Money Smarts: This New Bond ETF Is Worth a Look

stock market

Photo: Austin Distel/Unsplash

Interest rates are sinking again in response to the coronavirus scare, but investors keep buying into bonds. In fact, despite the strong stock market last year, traders placed more in fixed-income funds than in equity funds in 2019.

According to figures from the Investment Funds Institute of Canada, investors redeemed a net $13.8 billion in equity mutual funds during 2019. Net purchases of bond funds totaled $18.9 billion, a difference of $32.7 billion.

On the ETF side, investors were a little more positive about stocks, investing a net $10.2 billion in equity-based funds. But they still preferred bonds, which drew $12.1 billion in new money. As of the end of last year, 32 per cent of all ETF assets were in bond funds.

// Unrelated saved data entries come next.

Lemma isForbidden_same_scope_witness :
  sameVariableScope Sample.cVar Sample.cRef
  /\ isForbidden (mkOptions false false false false) Sample.cVar Sample.cRef
     = Return true
  /\ isForbidden (mkOptions false false false false) Sample.xVar Sample.xRef
     = Return true.
Proof.
  split; [reflexivity|]. split.
  - apply (isForbidden_same_scope (mkOptions false false false false) Sample.cVar
             Sample.cRef (Def.mk "ClassName" None) []);
      [reflexivity | reflexivity | discriminate | discriminate | reflexivity].
  - apply (isForbidden_same_scope (mkOptions false false false false) Sample.xVar
             Sample.xRef (Def.mk "Variable" (Some Sample.letX)) []) with Sample.letX;
      [reflexivity | reflexivity | discriminate | discriminate
      | reflexivity | reflexivity | discriminate].
Defined.

(** C5: with [typedefs] off a type alias is never forbidden; with
    [typedefs] on it is classified as any other variable: by [variables]
    when referenced from another variable scope or declared at top level,
    and forbidden otherwise. *)
Theorem isForbidden_type_alias (options : Options) (variable : Var.t)
    (reference : Reference.t) (d : Def.t) (rest : list Def.t) (declarator : Node.t) :
  Var.defs variable = d :: rest ->
  Def.type d = "Variable" ->
  Def.parent d = Some declarator ->
  Node.kind declarator = Some "type" ->
  (typedefs options = false ->
   isForbidden options variable reference = Return false)
  /\ (typedefs options = true ->
      (~ sameVariableScope variable reference
       \/ topLevel (Scope.variableScope (Var.scope variable)) ->
       isForbidden options variable reference = Return (variables options))
      /\ (sameVariableScope variable reference
          /\ ~ topLevel (Scope.variableScope (Var.scope variable)) ->
          isForbidden options variable reference = Return true)).
Proof.
  intros Hdefs Htype Hparent Hkind.
  apply kindIsType_spec in Hkind.
  split; [intros Hoff | intros Hon; split; intros Hscope].
  - classify Hdefs Htype. rewrite Hparent, Hkind, Hoff. reflexivity.
  - apply outerOrTopLevel_true in Hscope.
    classify Hdefs Htype. rewrite Hparent, Hkind, Hon, Hscope. reflexivity.
  - apply outerOrTopLevel_false in Hscope.
    classify Hdefs Htype. rewrite Hparent, Hkind, Hon, Hscope. reflexivity.
Qed.
Definition getOAuth2Config (environment : Environment) (origin : string) : AuthConfig :=
  let frontendUrl := origin in
  let serverUrl := serverUrl (oauth environment) in
  let realm := Const.realm environment in
  let authorizeUrl := Const.authorizeUrl environment in
  let tokenUrl := Const.tokenUrl environment in
  let logoutUrl := Const.logoutUrl environment in
  let redirectUri := Const.redirectUri environment frontendUrl in
  let scope := Const.scope environment in
  obj [ ("issuer", VString (tmpl serverUrl +:+ "/realms/" +:+ realm));
        ("loginUrl", VString authorizeUrl);
        ("tokenEndpoint", VString tokenUrl);
        ("redirectUri", VString redirectUri);
        ("postLogoutRedirectUri", VString (frontendUrl +:+ "/#/login"));
        ("clientId", of_setting (appId (oauth environment)));
        ("responseType", VString "code");
        ("scope", VString scope);
        ("useSilentRefresh", VBoolean false);
        ("oidc", VBoolean false);
        ("skipIssuerCheck", VBoolean true);
        ("strictDiscoveryDocumentValidation", VBoolean false);
        ("requireHttps", VBoolean (production environment));
        ("showDebugInformation", VBoolean (negb (production environment)));
        ("sessionChecksEnabled", VBoolean false);
        ("clearHashAfterLogin", VBoolean false) ].

Definition getOAuthConfig (environment : Environment) (origin : string) : AuthConfig :=
  let authMode := getActiveAuthMode environment in
  match authMode with
  | AuthMode.OIDC => getOIDCConfig environment origin
  | AuthMode.OAuth2 => getOAuth2Config environment origin
  | _ => obj [ ("clientId", VString "") ]
  end.


(** ** Vocabulary of the specification *)

(** A setting is provided when it is set to a non-empty string; it is blank
    when it is unset or empty. *)
Definition provided (v : setting) : Prop :=
  exists s, v = Some s /\ s <> "".

Definition blank (v : setting) : Prop :=
  v = None \/ v = Some "".

(** "Explicit value if provided, else the default." *)
Definition or_default (v : setting) (default : string) : string :=
  match v with
  | Some "" | None => default
  | Some s => s
  end.

(** The Keycloak URL convention
    [{serverUrl}/realms/{realm}/protocol/openid-connect/{endpoint}]. *)
Definition keycloak (server realm endpoint : string) : string :=
  server +:+ "/realms/" +:+ realm +:+ "/protocol/openid-connect/" +:+ endpoint.

(** The three-step fallback of the endpoint URLs, in the words of the
    specification: the override if provided; else the Keycloak convention
    when the server URL is non-empty, with the realm defaulting to
    ['fineract']; else the empty string. *)
Definition resolve_endpoint (override server realm : setting) (endpoint : string) : string :=
  match override with
  | Some (String a u) => String a u
  | _ =>
      match server with
      | Some (String b s) => keycloak (String b s) (or_default realm "fineract") endpoint
      | _ => ""
      end
  end.

(** ** Sample environments *)

Definition oauth_off : OAuthSettings :=
  {| enabled := false; serverUrl := Some ""; realm := None;
     authorizeUrl := Some ""; tokenUrl := Some ""; logoutUrl := Some "";
     redirectUri := Some ""; scope := Some ""; appId := Some "" |}.

Definition oidc_off : OIDCSettings :=
  {| oidcServerEnabled := false; oidcBaseUrl := Some "";
     oidcClientId := Some ""; oidcFrontUrl := Some "" |}.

At first glance, it’s difficult to understand last year’s aversion to the stock market. North American indexes hit new records in 2019 and into February as the long bull market continued its record run.

But now, fear has overtaken greed in the minds of many people. Stock markets have plunged as investors worry about the economic impact of the coronavirus. Safety has suddenly become the top priority.

In this context, it’s easy to understand why we’re seeing the launch of more fixed-income funds. One that recently came to my attention is of special interest to investors looking for a bond ETF that offers a decent yield and, as a bonus, has a socially-responsible mandate.

It’s called the Harvest US Investment Grade Bond Plus ETF (TSX: HUIB). It is actively managed by Brad Komenda, senior vice president and portfolio manager at Amundi-Pioneer Asset Management USA Inc. That company is one of the leaders in the ESG space (environmental, social, and governance) and has won many socially-responsible investing awards.

The fund invests in a portfolio of American investment-grade corporate bonds, which offer higher rates than government issues. The returns are hedged back to Canadian dollars, eliminating the currency risk. The average credit rating is BBB+.

The fund started trading on Jan. 15 at $20 per unit. It was trading on March 6 at $20.44. Distributions are paid monthly, with the first payout of $0.054 per unit delivered on Feb. 27. If that rate is maintained, the 12-month forward yield would be 3.2 per cent. The management fee is 0.48 per cent.

This is a very small fund, with assets of just over $10 million. Because its portfolio consists of lower-quality bonds (albeit investment grade), it should be seen as higher risk in the event of a recession.

This fund is too new to make any judgment about its performance in relation to competitors. But it’s worth a look if you’re interested in a U.S. bond fund with an above-average yield. It is thinly traded, so if you’re interested, place a limit order and be patient.